### What needs to be done
Produce an exact copy of the lines below, starting at the first and ending with the line containing "From Stdlib Require Import ZArith Lia.".

### Records supplied

::::::::

(* ===== verification/Ztimer.v ===== *)
(** * Timers

    Models [sys/ztimer/core.c] with the inline functions of [sys/include/ztimer.h]: a clock
    with a linked list of timers, each with the ticks between the timer in front of it
    and itself; setting, removing and firing timers; the extension of a
    narrow hardware counter to 32 bits ([MODULE_ZTIMER_EXTEND]) and the
    counting of users ([MODULE_ZTIMER_ONDEMAND]).  The counter below is a parameter.
    The power-mode hooks ([MODULE_PM_LAYERED]) and the 64-bit variant are not part
    of the configuration. *)

From stdpp Require Import base gmap list.
From Stdlib Require Import ZArith Lia.
From S2P Require Import Prelude.

Local Open Scope Z_scope.

Definition UINT32_MAX : Z := 2 ^ 32 - 1.
Definition _min_u32 (a b : Z) : Z := if a <? b then a else b.

(** The methods of the hardware below a clock. *)
Class Device (H : Type) := {
  dev_set : Z -> H -> H;
  dev_now : H -> Z * H;
  dev_cancel : H -> H;
  dev_start : H -> H;
  dev_stop : H -> H
}.

(** The modules built in and the constant members of the clock; [clk] is the address of
    the clock, whose first member is the head of the list. *)
Class Clock := {
  extend : bool;
  ondemand : bool;
  clk : Z;
  max_value : Z;
  adjust_set : Z;
  adjust_clock_start : Z
}.

Record ztimer_base := mkBase { b_next : Z; b_offset : Z }.
Abbreviation timers := (gmap Z ztimer_base).

Definition nxt (h : timers) (p : Z) : Z := default 0 (b_next <$> h !! p).
Definition off (h : timers) (p : Z) : Z := default 0 (b_offset <$> h !! p).
Definition set_nxt (p v : Z) (h : timers) : timers := <[p := mkBase v (off h p)]> h.
Definition set_off (p v : Z) (h : timers) : timers := <[p := mkBase (nxt h p) (u32 v)]> h.

Section Ztimer.
Context {H : Type} `{HD : Device H} `{HC : Clock}.

(** The members that change, the hardware, and the timers whose callbacks ran. *)
Record zclock := mkClock {
  z_list : timers; z_last : Z; z_users : Z; z_lower_last : Z; z_checkpoint : Z; z_hw : H; z_fired : list Z
}.
Abbreviation zc A := (cmd zclock unit A).

Definition on_list (f : timers -> timers) : zc unit := modify (fun s =>
  mkClock (f (z_list s)) (z_last s) (z_users s) (z_lower_last s) (z_checkpoint s) (z_hw s) (z_fired s)).
Definition set_last (p : Z) : zc unit := modify (fun s =>
  mkClock (z_list s) p (z_users s) (z_lower_last s) (z_checkpoint s) (z_hw s) (z_fired s)).
Definition set_users (n : Z) : zc unit := modify (fun s =>
  mkClock (z_list s) (z_last s) (u16 n) (z_lower_last s) (z_checkpoint s) (z_hw s) (z_fired s)).
Definition set_extension (lower checkpoint : Z) : zc unit := modify (fun s =>
  mkClock (z_list s) (z_last s) (z_users s) lower (u32 checkpoint) (z_hw s) (z_fired s)).
Definition on_hw (f : H -> H) : zc unit := modify (fun s =>
  mkClock (z_list s) (z_last s) (z_users s) (z_lower_last s) (z_checkpoint s) (f (z_hw s)) (z_fired s)).
Definition lower_now : zc Z := fun s =>
  let r := dev_now (z_hw s) in
  Ok (fst r, mkClock (z_list s) (z_last s) (z_users s) (z_lower_last s) (z_checkpoint s) (snd r) (z_fired s)).

(** A loop that ran out of fuel. *)
Definition of_loop {A} (o : option A) : zc A := match o with Some a => mret a | None => fail tt end.

(** ** Time *)

Definition _add_modulo (a b mod_ : Z) : Z :=
  let a := if a <? b then u32 (a + mod_ + 1) else a in u32 (a - b).

(** [None] of the first test is the failed assertion on [max_value]. *)
Definition _ztimer_now_extend : zc Z :=
  check tt (negb (max_value =? 0)) ;;
  lower ← lower_now;
  last ← gets z_lower_last;
  cp ← gets z_checkpoint;
  set_extension lower (cp + _add_modulo lower last max_value) ;;
  gets z_checkpoint.

Definition ztimer_now : zc Z :=
  if extend && (max_value <? UINT32_MAX) then _ztimer_now_extend else lower_now.

(** ** The list *)

Definition _is_set (s : zclock) (t : Z) : bool :=
  if nxt (z_list s) clk =? 0 then false
  else negb (nxt (z_list s) t =? 0) || (t =? z_last s).

Definition ztimer_is_set (t : Z) : zc bool := gets (fun s => _is_set s t).

(** The entries set to an earlier target: the one in front of the new entry, and the sum of
    the offsets up to it. *)
Fixpoint add_scan (fuel : nat) (h : timers) (target list delta_sum : Z) : option (Z * Z) :=
  match fuel with
  | O => None
  | S fuel =>
      let e := nxt h list in
      if e =? 0 then Some (list, delta_sum)
      else if target <? u32 (off h e + delta_sum) then Some (list, delta_sum)
      else add_scan fuel h target e (u32 (delta_sum + off h e))
  end.

Definition _add_entry_to_list (entry : Z) : zc unit :=
  r ← gets (fun s => let h := z_list s in add_scan (S (size h)) h (off h entry) clk 0);
  r ← of_loop r;
  let '(list, delta_sum) := r in
  on_list (fun h => set_nxt entry (nxt h list) h) ;;
  on_list (fun h => set_off entry (off h entry - delta_sum) h) ;;
  next ← gets (fun s => nxt (z_list s) entry);
  (if negb (next =? 0) then on_list (fun h => set_off next (off h next - off h entry) h) else set_last entry) ;;
  on_list (set_nxt list entry).

(** The next timer after [entry] whose offset is not zero. *)
Fixpoint skip_zero (fuel : nat) (h : timers) (entry : Z) : option Z :=
  match fuel with
  | O => None
  | S fuel =>
      let entry := nxt h entry in
      if negb (entry =? 0) && (off h entry =? 0) then skip_zero fuel h entry else Some entry
  end.

Fixpoint update_loop (fuel : nat) (h : timers) (entry diff : Z) : option timers :=
  match fuel with
  | O => None
  | S fuel =>
      if diff <=? off h entry then Some (set_off entry (off h entry - diff) h)
      else
        let diff := u32 (diff - off h entry) in
        let h := set_off entry 0 h in
        if negb (diff =? 0) then
          match skip_zero (S (size h)) h entry with
          | None => None
          | Some entry => if entry =? 0 then Some h else update_loop fuel h entry diff
          end
        else Some h
  end.

Definition _ztimer_update_head_offset : zc Z :=
  old_base ← gets (fun s => off (z_list s) clk);
  now ← ztimer_now;
  let diff := u32 (now - old_base) in
  entry ← gets (fun s => nxt (z_list s) clk);
  (if negb (entry =? 0) then
     r ← gets (fun s => update_loop (S (size (z_list s))) (z_list s) entry diff);
     h ← of_loop r;
     on_list (fun _ => h)
   else mret tt) ;;
  on_list (set_off clk now) ;;
  mret now.

(** The entry in front of [entry]. *)
Fixpoint del_scan (fuel : nat) (h : timers) (entry list : Z) : option (option Z) :=
  match fuel with
  | O => None
  | S fuel =>
      let e := nxt h list in
      if e =? 0 then Some None
      else if e =? entry then Some (Some list)
      else del_scan fuel h entry e
  end.

Definition _del_entry_from_list (entry : Z) : zc bool :=
  set ← gets (fun s => _is_set s entry);
  check tt set ;;
  r ← gets (fun s => del_scan (S (size (z_list s))) (z_list s) entry clk);
  r ← of_loop r;
  match r with
  | None => mret false
  | Some list =>
      last ← gets z_last;
      (if entry =? last then set_last (if list =? clk then 0 else list) else mret tt) ;;
      on_list (fun h => set_nxt list (nxt h entry) h) ;;
      next ← gets (fun s => nxt (z_list s) list);
      (if negb (next =? 0) then on_list (fun h => set_off next (off h next + off h entry) h) else mret tt) ;;
      on_list (set_nxt entry 0) ;;
      mret true
  end.

Definition _now_next : zc Z :=
  entry ← gets (fun s => nxt (z_list s) clk);
  o ← gets (fun s => off (z_list s) entry);
  if negb (entry =? 0) && (o =? 0) then
    next ← gets (fun s => nxt (z_list s) entry);
    on_list (set_nxt clk next) ;;
    (if next =? 0 then set_last 0 else on_list (set_nxt entry 0)) ;;
    mret entry
  else mret 0.

(** ** Arming the hardware *)

Definition _ztimer_update : zc unit :=
  head ← gets (fun s => nxt (z_list s) clk);
  o ← gets (fun s => off (z_list s) head);
  if extend && (max_value <? UINT32_MAX) then
    if negb (head =? 0) then on_hw (dev_set (_min_u32 o (Z.shiftr max_value 1)))
    else on_hw (dev_set (Z.shiftr max_value 1))
  else if negb (head =? 0) then on_hw (dev_set o)
  else on_hw dev_cancel.

Definition _ztimer_acquire : zc bool :=
  users ← gets z_users;
  set_users (users + 1) ;;
  if users =? 0 then on_hw dev_start ;; mret true else mret false.

(** Without the module a clock has no users. *)
Definition ztimer_acquire : zc bool :=
  if ondemand then
    first ← _ztimer_acquire;
    (if first : bool then _ztimer_update else mret tt) ;; mret first
  else mret false.

Definition ztimer_release : zc bool :=
  if ondemand then
    users ← gets z_users;
    check tt (0 <? users) ;;
    set_users (users - 1) ;;
    if users - 1 =? 0 then on_hw dev_cancel ;; on_hw dev_stop ;; mret true else mret false
  else mret false.

(** ** Operations *)

Definition subtract_to_zero (val adjust : Z) : Z := if adjust <? val then val - adjust else 0.

Definition ztimer_set (timer val : Z) : zc Z :=
  first ← (if ondemand then _ztimer_acquire else mret false);
  let val := if first : bool then subtract_to_zero val adjust_clock_start else val in
  now ← _ztimer_update_head_offset;
  set ← gets (fun s => _is_set s timer);
  was_set ← (if set : bool then _del_entry_from_list timer else mret false);
  let val := subtract_to_zero val adjust_set in
  on_list (set_off timer val) ;;
  _add_entry_to_list timer ;;
  head ← gets (fun s => nxt (z_list s) clk);
  (if head =? timer then
     on_hw (dev_set (if extend && (max_value <? UINT32_MAX) then _min_u32 val (Z.shiftr max_value 1) else val))
   else mret tt) ;;
  (if ondemand && (was_set : bool) then ztimer_release else mret false) ;;
  mret now.

Definition ztimer_remove (timer : Z) : zc bool :=
  set ← gets (fun s => _is_set s timer);
  if set : bool then
    _ztimer_update_head_offset ;;
    was_removed ← _del_entry_from_list timer;
    no_user ← (if was_removed : bool then ztimer_release else mret false);
    (if negb no_user then _ztimer_update else mret tt) ;;
    mret was_removed
  else mret false.

(** ** The interrupt *)

(** What the callback of a timer does to the clock. *)
Variable callback : Z -> zclock -> zclock.

Definition call (entry : Z) : zc unit := modify (fun s =>
  callback entry (mkClock (z_list s) (z_last s) (z_users s) (z_lower_last s) (z_checkpoint s) (z_hw s) (z_fired s ++ [entry]))).

(** The loop over expired timers, from [entry]: whether the last user has gone. *)
Fixpoint fire_loop (fuel : nat) (entry : Z) : zc bool :=
  match fuel with
  | O => fail tt
  | S fuel =>
      if entry =? 0 then mret false
      else
        call entry ;;
        no_user ← ztimer_release;
        if no_user : bool then mret true
        else
          entry ← _now_next;
          if entry =? 0 then
            _ztimer_update_head_offset ;;
            entry ← _now_next;
            fire_loop fuel entry
          else fire_loop fuel entry
  end.

Definition fire (fuel : nat) : zc unit :=
  head ← gets (fun s => nxt (z_list s) clk);
  no_user ←
    (if negb (head =? 0) then
       on_list (fun h => set_off clk (off h clk + off h head) h) ;;
       on_list (set_off head 0) ;;
       entry ← _now_next;
       fire_loop fuel entry
     else mret false);
  if negb no_user then _ztimer_update else mret tt.

Definition ztimer_handler (fuel : nat) : zc unit :=
  if extend && (max_value <? UINT32_MAX) then
    now ← ztimer_now;
    head ← gets (fun s => nxt (z_list s) clk);
    if negb (head =? 0) then
      target ← gets (fun s => u32 (off (z_list s) clk + off (z_list s) head));
      let diff := s32 (u32 (target - now)) in
      if 0 <? diff then on_hw (dev_set (_min_u32 diff (Z.shiftr max_value 1)))
      else fire fuel
    else on_hw (dev_set (Z.shiftr max_value 1))
  else fire fuel.
End Ztimer.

::::::::

### Solution
(* ===== verification/Ztimer.v ===== *)
(** * Timers

    Models [sys/ztimer/core.c] with the inline functions of [sys/include/ztimer.h]: a clock
    with a linked list of timers, each with the ticks between the timer in front of it
    and itself; setting, removing and firing timers; the extension of a
    narrow hardware counter to 32 bits ([MODULE_ZTIMER_EXTEND]) and the
    counting of users ([MODULE_ZTIMER_ONDEMAND]).  The counter below is a parameter.
    The power-mode hooks ([MODULE_PM_LAYERED]) and the 64-bit variant are not part
    of the configuration. *)

From stdpp Require Import base gmap list.
From Stdlib Require Import ZArith Lia.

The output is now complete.